Which is pretty gosh darn remarkable considering they plumbed the depths of the rugby league ocean just over two months into their 2014 campaign.
 
After three first-up wins had Dragons fans thumbing their noses at the pre-season doubters that were predicting another year in the doldrums, that's exactly where St George Illawarra found themselves by the last week of May after an ugly run of six losses in seven outings.

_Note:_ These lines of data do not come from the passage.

Definition notify_heartbeat_progress (sending_time : Instant) : R unit :=
  s ← st_get; send (N_HeartbeatProgress s.(session_id) sending_time s.(target)).

Definition notify_progress (replication_result : ReplicationResult) : R unit :=
  _ ← (match replication_result with
       | ROk m => st_modify (λ s, set_matching s m)
       | RErr _ => mret tt
       end);
  s ← st_get;
  send (N_ReplicationProgress {| repl_target := s.(target); repl_result := ROk replication_result;
                                 repl_session_id := s.(session_id) |}).

(** *** Sending logs *)
Definition default_entries_hint_ttl : N := 10.

Definition update_hint (too_large : PayloadTooLarge) : R unit :=
  match too_large.(ptl_action) with
  | RPC_Vote => lift (Panic "Vote RPC should not be too large")
  | RPC_AppendEntries =>
      st_modify (λ s, set_entries_hint s (ReplicationHint.new too_large.(ptl_entries_hint) default_entries_hint_ttl))
  | RPC_InstallSnapshot => mret tt
  | RPC_TransferLeader => lift (Panic "TransferLeader RPC should not be too large")
  end.

(** [self.entries_hint.get()] *)
Definition take_hint : R (option N) := λ s,
  let '(n, h) := ReplicationHint.get s.(entries_hint) in Done (n, set_entries_hint s h).

Definition storage_result {A} (r : Result A StorageError) : Result A ReplicationError :=
  match r with ROk a => ROk a | RErr e => RErr (RE_StorageError e) end.

(** The first part of [send_log_entries]: the entries to send and the range they are. *)
Definition read_logs (log_ids : LogIdRange) : RM (list Entry * LogIdRange) :=
  let start := next_index log_ids.(prev) in
  let end_ := next_index log_ids.(last) in
  hint ← take_hint;
  let end_ := match hint with Some hint => N.min end_ (start + hint) | None => end_ end in
  if (start =? end_)%N then mret (ROk ([], LogIdRange_new log_ids.(prev) log_ids.(prev)))
  else
    k ← interact;
    logs ←? (r ← lift (RaftLogReader.limited_get_log_entries (env.(env_log) k) start end_); mret (storage_result r));
    _ ← lift (unwrap (Entry.log_id <$> head logs) "called `Option::unwrap()` on a `None` value");
    last ← lift (unwrap (Entry.log_id <$> list.last logs) "called `Option::unwrap()` on a `None` value");
    n ← lift (sub_u64 end_ start);
    _ ← lift (assert_ (negb (bool_decide (logs = [])) && (N.of_nat (length logs) <=? n)%N) "expect logs ⊆ [start..end)");
    mret (ROk (logs, LogIdRange_new log_ids.(prev) (Some last))).

Definition next_action_to_send (matching : option LogId) (log_ids : LogIdRange) : option Data :=
  if matching ≺? log_ids.(last) then Some (Data_Logs (LogIdRange_new matching log_ids.(last))) else None.

Definition debug_assert_partial_success (to_send : LogIdRange) (matching : option LogId) : Outcome unit :=
  _ ← assert_ (matching ⪯? to_send.(last)) "matching should be <= last_log_id";
  _ ← assert_ (opt_index matching ⪯? opt_index to_send.(last)) "matching.index should be <= last_log_id.index";
  _ ← assert_ (to_send.(prev) ⪯? matching) "matching should be >= prev_log_id";
  assert_ (opt_index to_send.(prev) ⪯? opt_index matching) "matching.index should be >= prev_log_id.index".

(** The second part: digesting the response. *)
Definition handle_append_response (log_ids sending_range : LogIdRange) (has_payload : bool) (leader_time : Instant)
    (resp : AppendEntriesResponse) : RM (option Data) :=
  match resp with
  | Success =>
      _ ← notify_heartbeat_progress leader_time;
      let matching := sending_range.(last) in
      if has_payload then
        _ ← notify_progress (ROk matching);
        mret (ROk (next_action_to_send matching log_ids))
      else mret (ROk None)
  | PartialSuccess matching =>
      _ ← lift (debug_assert_partial_success sending_range matching);
      _ ← notify_heartbeat_progress leader_time;
      if has_payload then
        _ ← notify_progress (ROk matching);
        mret (ROk (next_action_to_send matching log_ids))
      else mret (ROk None)
  | HigherVote vote =>
      s ← st_get;
      gt ← lift (ref_vote_gt (as_ref_vote vote) (as_ref_vote (session_vote s.(session_id))));
      _ ← lift (assert_ gt "higher vote should be greater than leader's vote");
      mret (RErr (RE_HigherVote vote (session_vote s.(session_id))))
  | Conflict =>
      conflict ← lift (unwrap sending_range.(prev) "prev_log_id=None never conflict");
      _ ← notify_heartbeat_progress leader_time;
      _ ← (if has_payload then notify_progress (RErr conflict) else mret tt);
      mret (ROk None)
  end.

Definition send_log_entries (log_ids : LogIdRange) (has_payload : bool) : RM (option Data) :=
  r ←? read_logs log_ids;
  let '(logs, sending_range) := r in
  leader_time ← now;
  s ← st_get;
  let payload := {| areq_vote := session_vote s.(session_id); areq_prev_log_id := sending_range.(prev);
                    areq_entries := logs; areq_leader_commit := s.(committed) |} in
  let the_timeout := s.(config).(Config.heartbeat_interval) in
  res ← append_entries payload;
  match res with
  | None =>
      id ← lift (unwrap (leader_node_id (session_vote s.(session_id))) "called `Option::unwrap()` on a `None` value");
      mret (RErr (RE_RPCError (RPCError_Timeout {|
        to_action := RPC_AppendEntries; to_id := id; to_target := s.(target); to_timeout := the_timeout |})))
  | Some (RErr e) => mret (RErr (RE_RPCError e))
  | Some (ROk append_resp) => handle_append_response log_ids sending_range has_payload leader_time append_resp
  end.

Their mojo nowhere to be found and each loss coming by an average margin of more than 20 points, the Red V faithful took aim at under-fire coach Steve Price and long-term CEO Peter Doust. With banners declaring 'The Price is Wrong,' signs proclaiming 'Oust Doust' and the writing on the wall, the inevitable came on what should have been a sleepy bye-week Monday, a week  after a 36-0 walloping at the hands of the Eels.
 
Price was shown the door, understudy and former club captain Paul McGregor was installed as care-taker clipboard carrier, and the rebuilding began. And construction proceeded at a pace quicker than even the most ardent red and white fan could've hoped.

Neighbourhood sparring partner Cronulla was held to nil, high-flying Penrith were pushed all the way, the Titans were pipped by a point, eventual finalists Melbourne and North Queensland left Kogarah empty handed and the Dragons found themselves 4-2  after six weeks of McGregor's reign.

Benji Marshall arrived from union amid much fanfare, settled in and found his feet as a different man to the one who left league last year; Josh Dugan made all his headlines on the field instead of off it, and suddenly St George Illawarra looked like one big, happy red-and-white family.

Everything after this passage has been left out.